__YOUR INSTRUCTIONS__
Your reply should be made up of every line in the records below that holds the string "Some".

__DATA SHOWN__
(** ** Construction *)

(** C10. Constructing the detector reads nothing, queues nothing and sets no
    timer: the stream it builds never expires.  The expiry is set when
    [on_run] runs, to 30 seconds after that moment, which is not before the
    moment [run] was called; the time between construction and the call of
    [run] is not part of it. *)
Theorem construction_arms_nothing :
  forall (is_hello : bytes -> option bool) (now : time) (m : memory)
         (inside : bool) (incoming : list arrival) (s : socket)
         (ctx doc_root : addr) (dt1 dt2 : N),
    let w0 := accept now m inside incoming s ctx doc_root in
    let w1 := start (step is_hello w0 (Tick dt1)) in
    let w2 := run_schedule is_hello [Tick dt2; Poll] w1 in
    trace w0 = [] /\ wire w0 = incoming /\ queue w0 = [] /\
    detecting w0 = false /\
    this_ w0 = Some (make_detect_session s ctx doc_root) /\
    expiry (stream_ (make_detect_session s ctx doc_root)) = None /\
    buffer_ (make_detect_session s ctx doc_root) = [] /\
    count is_expires_after (trace (step is_hello w0 (Tick dt1))) = 0%nat /\
    exists t,
      t = (if inside then now + Z.of_N dt1
           else now + Z.of_N dt1 + Z.of_N dt2) /\
      now + Z.of_N dt1 <= t /\
      this_ w2 = Some (armed s ctx doc_root t []) /\
      expiry (stream_ (armed s ctx doc_root t [])) = Some (t + seconds 30) /\
      wire w2 = incoming.
Proof.
  intros is_hello now m inside incoming s ctx doc_root dt1 dt2 w0 w1 w2.
  subst w0 w1 w2.
  repeat (split; [reflexivity|]).
  eexists. split; [reflexivity|].
  destruct inside; simpl; repeat split; lia.
Qed.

__SOLVED EXERCISE__
    this_ w0 = Some (make_detect_session s ctx doc_root) /\
      this_ w2 = Some (armed s ctx doc_root t []) /\
      expiry (stream_ (armed s ctx doc_root t [])) = Some (t + seconds 30) /\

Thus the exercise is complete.